Ringfort (Rath), Knockbarry, Co. Cork
Co. Cork |
Ringforts
A ringfort that can no longer be seen from the ground is, in one sense, a contradiction.
Yet the rath at Knockbarry in north Cork survives in a form that rewards a different kind of attention. Levelled at some point in its post-medieval life, it now leaves only a stony patch of pasture on a south-facing slope, the kind of subtle surface disturbance that most walkers would pass without a second thought. It takes an aerial photograph to restore what was lost at ground level, revealing the site as a cropmark, a ghostly impression in the vegetation where buried banks and ditches interrupt the way roots draw moisture from the soil.
When the Ordnance Survey mapped this part of County Cork in 1842, the enclosure was still legible enough to be recorded as a hachured circle roughly 25 metres in diameter. Ringforts, or raths, were enclosed farmsteads of the early medieval period, typically dating from around the fifth to the twelfth century, and they were built in their thousands across Ireland. Most consisted of a raised earthen bank and an outer ditch, used to define a household's space and protect livestock.

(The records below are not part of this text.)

(** A connection takes or keeps its reader. *)
Lemma keep_inv (w w' : World) (c : cid) (b : bconn) (r : rid) :
  inv w -> w'.(bw_conns) = <[c := b]> w.(bw_conns) -> owned b = Some r ->
  (forall c', holds w c' r -> c' = c) -> r ∉ w'.(bw_free) ->
  NoDup w'.(bw_free) -> (forall x, x ∈ w'.(bw_free) -> x ∈ w.(bw_free)) ->
  (w.(bw_next) <= w'.(bw_next))%positive -> (r < w'.(bw_next))%positive ->
  (forall x, Read_source x w' =
     if decide (x = r) then if attached b then Some c else None else Read_source x w) ->
  inv w'.
Proof.
  intros Hw Ec Hb Hr Hfree Hnd Hsub Hle Hlt Hsrc. split.
  - done.
  - intros x Hx. rewrite Hsrc, decide_False by (intros ->; done).
    destruct (inv_idle _ Hw x (Hsub x Hx)) as [Hi Hn]. split; [done|].
    intros c' [[-> Ho]|[_ Hh]]%(holds_set w w' c b _ _ Ec); [congruence|by eapply Hn].
  - intros c1 c2 x [[-> O1]|[N1 H1]]%(holds_set w w' c b _ _ Ec)
      [[-> O2]|[N2 H2]]%(holds_set w w' c b _ _ Ec); [done|..].
    + assert (x = r) as -> by congruence. by apply Hr in H2.
    + assert (x = r) as -> by congruence. by apply Hr in H1.
    + by eapply (inv_uniq _ Hw).
  - intros c' b' x Hc' Ho. rewrite Hsrc. rewrite Ec in Hc'. destruct (decide (c' = c)) as [->|Hne].
    + rewrite lookup_insert_eq in Hc'. injection Hc' as <-. by rewrite decide_True by congruence.
    + rewrite lookup_insert_ne in Hc' by done.
      rewrite decide_False; [by apply (inv_own _ Hw)|]. intros ->. apply Hne, Hr. by exists b'.
  - intros x [Hx|[c' [[-> Ho]|[_ Hh]]%(holds_set w w' c b _ _ Ec)]].
    + pose proof (inv_made _ Hw x (or_introl (Hsub x Hx))). lia.
    + congruence.
    + pose proof (inv_made _ Hw x (or_intror (ex_intro _ c' Hh))). lia.
Qed.
(** One of the two copies moves. *)
Definition step_into_a (r : relay_state A B) : option (relay_state A B) :=
  match cp_step size r.(rl_into_a) r.(rl_a) r.(rl_b) r.(rl_stats).(BytesSent) with
  | None => None
  | Some (pc, a, b, n) =>
      Some (mkRelay a b pc r.(rl_into_b) (r.(rl_stats) <| BytesSent := n |>))
  end.
Definition step_into_b (r : relay_state A B) : option (relay_state A B) :=
  match cp_step size r.(rl_into_b) r.(rl_b) r.(rl_a) r.(rl_stats).(BytesRecv) with
  | None => None
  | Some (pc, b, a, n) =>
      Some (mkRelay a b r.(rl_into_a) pc (r.(rl_stats) <| BytesRecv := n |>))
  end.
Definition relay_step (r r' : relay_state A B) : Prop :=
  step_into_a r = Some r' \/ step_into_b r = Some r'.

(** [relay] returns once both copies have signalled [done]; the deferred decrement runs. *)
Definition relay_return (r : relay_state A B) : option Stats :=
  if is_cp_done r.(rl_into_a) && is_cp_done r.(rl_into_b)
  then Some (r.(rl_stats) <| ActiveConns ::= AddInt64 (-1) |>)
  else None.

(** A run under a schedule: which copy is tried next. *)
Fixpoint relay_run (schedule : list bool) (r : relay_state A B) : relay_state A B :=
  match schedule with
  | [] => r
  | s :: schedule =>
      relay_run schedule (default r (if s then step_into_a r else step_into_b r))
  end.
End Relay.

(** ** Lemmas *)

Lemma AddInt64_wrap (a d n : Z) : AddInt64 d (wrap64 (n + a)) = wrap64 (n + (a + d)).
Proof.
  unfold AddInt64, wrap64. f_equal.
  replace ((n + a + 2 ^ 63) mod 2 ^ 64 - 2 ^ 63 + d + 2 ^ 63)
    with ((n + a + 2 ^ 63) mod 2 ^ 64 + d) by lia.
  rewrite Zplus_mod_idemp_l. f_equal. lia.
Qed.

(** What a write leaves, and whether it has failed. *)
Definition rest_of (wr : written) : list byte := match wr with Going l => l | Gone _ => [] end.
Definition failed (wr : written) : bool := match wr with Gone (Some _) => true | _ => false end.
(* ===== verification/Forward.v ===== *)
(** * A forwarded port, end to end ([handleReverseTCP], [handleReverseStream], [relay])

    Once the target is sent, a reverse TCP connection is two relays with one smux stream
    between them: the server's, from the user's connection to the stream, and the
    client's, from the stream to the target.  This file runs the two relays of [Relay]
    together.  The stream is smux's: an interface with its documented behaviour
    ([StreamPair], [StreamLaws]) and an instance.  A [Write] passes its bytes on in pieces,
    and waits while the other end has not read enough. *)

From S2P Require Import Prelude GoStrings GoBytes Steps Relay.
From Stdlib Require Import Init.Byte.

Local Open Scope list_scope.
Local Open Scope Z_scope.

(** ** The stream *)

(** The server's end of a stream and the client's. *)
Inductive side := Near | Far.
Definition other (s : side) : side := match s with Near => Far | Far => Near end.

(** The operations of the two ends; [sp_break] is the end of the session under them. *)
Class StreamPair (P : Type) := {
  sp_Read : side -> nat -> P -> option (list byte * option error * P);
  sp_Write : side -> list byte -> P -> option (progress * P);
  sp_Close : side -> P -> P;
  sp_break : P -> P -> Prop
}.

(** [coming s p] is what [s] can still read.  What is written to an end that is closed, or
    on a dead session, is dropped; a stream is [tolerant] if such a write to a closed end
    succeeds all the same (smux has both behaviours, by protocol version).  A [Read] waits
    while there is nothing to read and more may come, a [Write] while the other end, which
    is open, has bytes to read; and both may when the session is [stalled], because
    nobody reads its other streams or the connection under it does not move. *)
Class StreamLaws (P : Type) {SP : StreamPair P} := {
  coming : side -> P -> list byte;
  side_open : side -> P -> bool;
  alive : P -> bool;
  tolerant : P -> bool;
  stalled : P -> bool;
  sp_Read_open : forall s n p b er p', (0 < n)%nat -> side_open s p = true ->
    sp_Read s n p = Some (b, er, p') ->
    coming s p = b ++ coming s p' /\ (er = None -> b <> []) /\
    (er <> None -> alive p = true -> side_open (other s) p = false /\ coming s p' = []) /\
    coming (other s) p' = coming (other s) p /\
    (forall t, side_open t p' = side_open t p) /\ alive p' = alive p /\
    tolerant p' = tolerant p /\ stalled p' = stalled p;
  sp_Read_blocks : forall s n p, sp_Read s n p = None ->
    side_open s p = true /\ alive p = true /\
    (stalled p = true \/ side_open (other s) p = true /\ coming s p = []);
  sp_Read_closed : forall s n p, side_open s p = false ->
    exists e, sp_Read s n p = Some ([], Some e, p);
  sp_Write_some : forall s b p pr p', sp_Write s b p = Some (pr, p') ->
    match pr with
    | Passed n => (0 < n < length b)%nat
    | Wrote nw ew => 0 <= nw <= zlen b /\ (ew = None -> nw = zlen b) /\
        (side_open s p = true -> alive p = true -> side_open (other s) p || tolerant p = true ->
         ew = None)
    end /\
    coming (other s) p' = coming (other s) p ++
      (if side_open (other s) p && alive p then take (passed pr) b else []) /\
    coming s p' = coming s p /\
    (forall t, side_open t p' = side_open t p) /\ alive p' = alive p /\
    tolerant p' = tolerant p /\ stalled p' = stalled p;
  sp_Write_blocks : forall s b p, sp_Write s b p = None ->
    side_open s p = true /\ alive p = true /\
    (stalled p = true \/ side_open (other s) p = true /\ coming (other s) p <> []);
  sp_Close_some : forall s p,
    side_open s (sp_Close s p) = false /\
    side_open (other s) (sp_Close s p) = side_open (other s) p /\
    (forall t, coming t (sp_Close s p) = coming t p) /\
    alive (sp_Close s p) = alive p /\ tolerant (sp_Close s p) = tolerant p /\
    stalled (sp_Close s p) = stalled p;
  sp_break_some : forall p p', sp_break p p' ->
    alive p = true /\ alive p' = false /\ tolerant p' = tolerant p /\ stalled p' = stalled p /\
    (forall t, coming t p' `prefix_of` coming t p) /\
    (forall t, side_open t p' = side_open t p)
}.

The Knockbarry example appears to have been bivallate, meaning it had two concentric rings of bank and fosse rather than one, a feature sometimes associated with higher-status or more defensively minded settlements. The aerial evidence also suggests a probable entrance on the southern side. A second circular enclosure lies approximately 200 metres to the north, raising the possibility that this part of the Knockbarry landscape once held a small cluster of related or contemporaneous settlements, though the relationship between the two sites remains a matter of inference rather than excavation.